Even if the first-class schedule ballooned, no leading player would ever again be permitted to bowl anything like as much as Trueman. Naturally, fast bowlers are managed particularly assiduously: of the eight men to reach 1,000 wickets since Andy Caddick in 2005, Anderson is the lone quick bowler.

The creation of Twenty20 cricket in 2003, and the proliferation of franchise competitions which began with the launch of the Indian Premier League in 2008, means that most leading bowlers now scarcely play any domestic first-class cricket at all. No bowler who excels in all three formats has a chance of making a push for 1,000 wickets.
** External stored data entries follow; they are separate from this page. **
Lemma collect_from_empty selected_domains max_results fuel pages links :
  collect_links selected_domains max_results fuel pages 0 [] = Some (Returned links) ->
  (Z.of_nat (length links) <= Z.max 0 max_results)%Z /\ NoDup links /\
  Forall (on_selected_domain selected_domains) links.
Proof.
  intros H. destruct (Z.le_gt_cases 0 max_results) as [Hmax|Hmax].
  - apply collect_links_inv in H as (Hlen & Hnd & Hall).
    + repeat split; auto. lia.
    + repeat split; simpl; [lia|constructor|constructor].
  - destruct fuel as [|fuel]; [discriminate|]. simpl in H.
    unfold reached in H. simpl in H.
    destruct (max_results <=? 0)%Z eqn:E; [|apply Z.leb_gt in E; lia].
    injection H as <-. repeat split; simpl; [lia|constructor|constructor].
Qed.

(** X8. A run that returns hands out at most [max_results] records (none when
    [max_results] is zero or negative), no two of them for the same url; each
    record carries the keyword of the run, a url that contains a selected
    domain, and as its domain what [urlparse] gives for that url. *)
Theorem run_records_bounded
    (L : PhoneLib) (S : PySet) (netloc : text -> outcome text) (B : browser)
    (progress : option (Q -> outcome unit)) (fuel : nat) (kw : text)
    (selected_domains : list text) (max_results : Z)
    (out : list row) (w : world) :
  scrape_social_media_async L S netloc B progress fuel kw selected_domains max_results
    = Some (Returned out, w) ->
  (Z.of_nat (length out) <= Z.max 0 max_results)%Z /\
  NoDup (map url out) /\
  Forall (fun r => keyword r = kw /\
                   on_selected_domain selected_domains (url r) /\
                   netloc (url r) = Returned (domain r)) out.
Proof.
  intros H. apply run_returned in H as (links & Hc & ->).
  apply collect_from_empty in Hc as (Hlen & Hnd & Hdom).
  destruct (visit_all_rows L S netloc B progress links kw 1 (length links)
              empty_world) as (added & -> & Hl & Hn & Hf).
  cbn [rows empty_world app]. repeat split.
  - lia.
  - auto.
  - eapply Forall_impl; [|exact Hf]. cbn. intros r (Hin & Hk & Hnet).
    rewrite Forall_forall in Hdom. auto.
Qed.

Lemma run_records_bounded_witness :
  (Z.of_nat (length demo_rows) <= Z.max 0 10)%Z /\
  NoDup (map url demo_rows) /\
  Forall (fun r => keyword r = txt "dental lab" /\
                   on_selected_domain [txt "linkedin.com"] (url r) /\
                   simple_netloc (url r) = Returned (domain r)) demo_rows.
Proof.
  apply (run_records_bounded mobile_plan ordered_set simple_netloc demo_browser
           (Some quiet_observer) 3 (txt "dental lab") [txt "linkedin.com"] 10
           demo_rows
           {| rows := demo_rows;
              log := [PageOpened 1; Printed link_a; PageOpened 2; PageClosed 2;
                      Reported (2 # 2)] |}).
  vm_compute. reflexivity.
Defined.

(** X9. An exception outside [Exception] (an interrupt, a cancellation) raised
    by the navigation to a link is not absorbed: the loop stops there and
    raises it, the remaining links are not visited, no row is added and the
    page just opened is not closed. *)
Theorem interrupt_aborts_the_loop
    (L : PhoneLib) (S : PySet) (netloc : text -> outcome text) (B : browser)
    (progress : option (Q -> outcome unit)) (kw : text) (i : nat) (link : text)
    (rest : list text) (total : nat) (w : world) (e : exn) :
  v_new_page (visits B i link) = Returned tt ->
  v_goto (visits B i link) = Raised e ->
  is_Exception e = false ->
  visit_all L S netloc B progress kw i (link :: rest) total w =
    (Raised e, {| rows := rows w; log := log w ++ [PageOpened i] |}).
Proof.
  intros Hnew Hgoto He. cbn [visit_all].
  unfold bind at 1.
  unfold try_except_Exception, visit_link, bind, call, emit.
  rewrite Hnew. cbn. rewrite Hgoto. cbn. rewrite He. reflexivity.
Qed.

Lemma interrupt_aborts_the_loop_witness :
  visit_all mobile_plan ordered_set simple_netloc interrupted_browser None
    (txt "dental lab") 1 [link_a; link_b] 2 empty_world =
  (Raised (BaseException "KeyboardInterrupt"),
   {| rows := rows empty_world; log := log empty_world ++ [PageOpened 1] |}).
Proof.
  apply (interrupt_aborts_the_loop mobile_plan ordered_set simple_netloc
           interrupted_browser None (txt "dental lab") 1 link_a [link_b] 2
           empty_world (BaseException "KeyboardInterrupt"));
    reflexivity.
Defined.

(** X10. When the calls raise errors only, the pages still open when the loop
    over the links ends are exactly those of the links whose page was opened
    and whose navigation, settle wait, content capture or close then raised;
    the page of every other link was closed in its turn. *)
Theorem pages_left_open_are_the_failed_visits
    (L : PhoneLib) (S : PySet) (netloc : text -> outcome text) (B : browser)
    (progress : option (Q -> outcome unit)) (kw : text)
    (links : list text) (total : nat) :
  errors_only netloc B progress ->
  exists w',
    visit_all L S netloc B progress kw 1 links total empty_world = (Returned tt, w') /\
    still_open (log w') [] =
      map fst (filter (fun p => leaks B (fst p) (snd p)) (enumerate 1 links)).
Proof.
  intros Herr.
  destruct (visit_all_effect L S netloc B progress Herr links kw 1 total empty_world)
    as (w' & E & _).
  exists w'. split; [assumption|].
  pose proof (visit_all_pages L S netloc B progress Herr links kw 1 total
                empty_world [] (Forall_nil _)) as H.
  rewrite E in H. exact H.
Qed.

Lemma pages_left_open_are_the_failed_visits_witness :
  exists w',
    visit_all mobile_plan ordered_set simple_netloc demo_browser None
      (txt "dental lab") 1 [link_a; link_b] 2 empty_world = (Returned tt, w') /\
    still_open (log w') [] =
      map fst (filter (fun p => leaks demo_browser (fst p) (snd p))
                      (enumerate 1 [link_a; link_b])).
Proof.
  apply (pages_left_open_are_the_failed_visits mobile_plan ordered_set
           simple_netloc demo_browser None (txt "dental lab") [link_a; link_b] 2).
  apply demo_errors_only. intros observer q H. discriminate H.
Defined.

(** X11. A failure before the links are visited is fatal: when the launch,
    the first page, the navigation to the search or the capture of its markup
    raises, or when a call of the link collector raises, the run raises the
    same exception, with no row and no page visited. *)
Theorem failure_before_visits_is_fatal
    (L : PhoneLib) (S : PySet) (netloc : text -> outcome text) (B : browser)
    (progress : option (Q -> outcome unit)) (fuel : nat) (kw : text)
    (selected_domains : list text) (max_results : Z) (e : exn) :
  start_raises B (search_url kw selected_domains) e \/
  (launch B = Returned tt /\ search_new_page B = Returned tt /\
   search_goto B (search_url kw selected_domains) = Returned tt /\
   (exists html, search_content B = Returned html) /\
   collect_links selected_domains max_results fuel (results B) 0 []
     = Some (Raised e)) ->
  scrape_social_media_async L S netloc B progress fuel kw selected_domains max_results
    = Some (Raised e, empty_world).
Proof.
  unfold start_raises, search_url, scrape_social_media_async, bind, call, ret.
  fold empty_world.
  intros [[H|(-> & [H|(-> & [H|(-> & H)])])]|(-> & -> & -> & (html & ->) & H)];
    cbv beta iota zeta; rewrite ?H; cbv beta iota zeta; try reflexivity.
  rewrite handle_consent_returns. reflexivity.
Qed.

Lemma failure_before_visits_is_fatal_witness :
  scrape_social_media_async mobile_plan ordered_set simple_netloc unlaunched_browser
    None 3 (txt "dental lab") [txt "linkedin.com"] 10
    = Some (Raised (Exception "Error"), empty_world).
Proof.
  apply (failure_before_visits_is_fatal mobile_plan ordered_set simple_netloc
           unlaunched_browser None 3 (txt "dental lab") [txt "linkedin.com"] 10
           (Exception "Error")).
  left. left. reflexivity.
Defined.

(** ** The search address *)

Lemma replace_spaces_app a b :
  replace_spaces (a ++ b) = replace_spaces a ++ replace_spaces b.
Proof. apply map_app. Qed.

Lemma replace_spaces_clean s : no_space s -> replace_spaces s = s.
Proof.
  induction 1 as [|c s Hc _ IH]; [reflexivity|]. cbn.
  fold (replace_spaces s). rewrite IH.
  destruct (Ascii.eqb c " ") eqn:E; [|reflexivity].
  apply Ascii.eqb_eq in E. contradiction.
Qed.

Lemma replace_spaces_no_space s : no_space (replace_spaces s).
Proof.
  induction s as [|c s IH]; [constructor|]. cbn. constructor; [|exact IH].
  destruct (Ascii.eqb c " ") eqn:E; [discriminate|].
  intros ->. now rewrite Ascii.eqb_refl in E.
Qed.

Lemma replace_spaces_infix s x :
  (exists a b, s = a ++ x ++ b) ->
  exists a b, replace_spaces s = a ++ replace_spaces x ++ b.
Proof.
  intros (a & b & ->). exists (replace_spaces a), (replace_spaces b).
  now rewrite !replace_spaces_app.
Qed.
Ostensibly, Harmer a terrific spinner but not a bowler of the very highest rank is a slightly curious figure to have reached the 1,000-wicket summit. In fact, Harmer’s journey shows the extraordinary confluence of circumstances needed to challenge the mark.

Outside England and South Africa, Harmer has never played a single T20 match; as an orthodox off-spinner, he is not sought-after on the franchise circuit. Instead, he has built his career around playing both the Northern and Southern hemisphere first-class seasons, playing for Essex in the English summer and then for South African sides in the English winter. Partly due to his earlier stint with Essex as a Kolpak player, during which he was ineligible for South Africa, and partly due to the excellence of left-arm spinner Keshav Maharaj, Harmer has only played 12 Tests.

Harmer’s 1,000 wickets are vindication for his outstanding career, and his rare dedication to the first-class craft. Yet, paradoxically, a landmark that confers a form of greatness will now forever be elusive for the game’s greatest bowlers.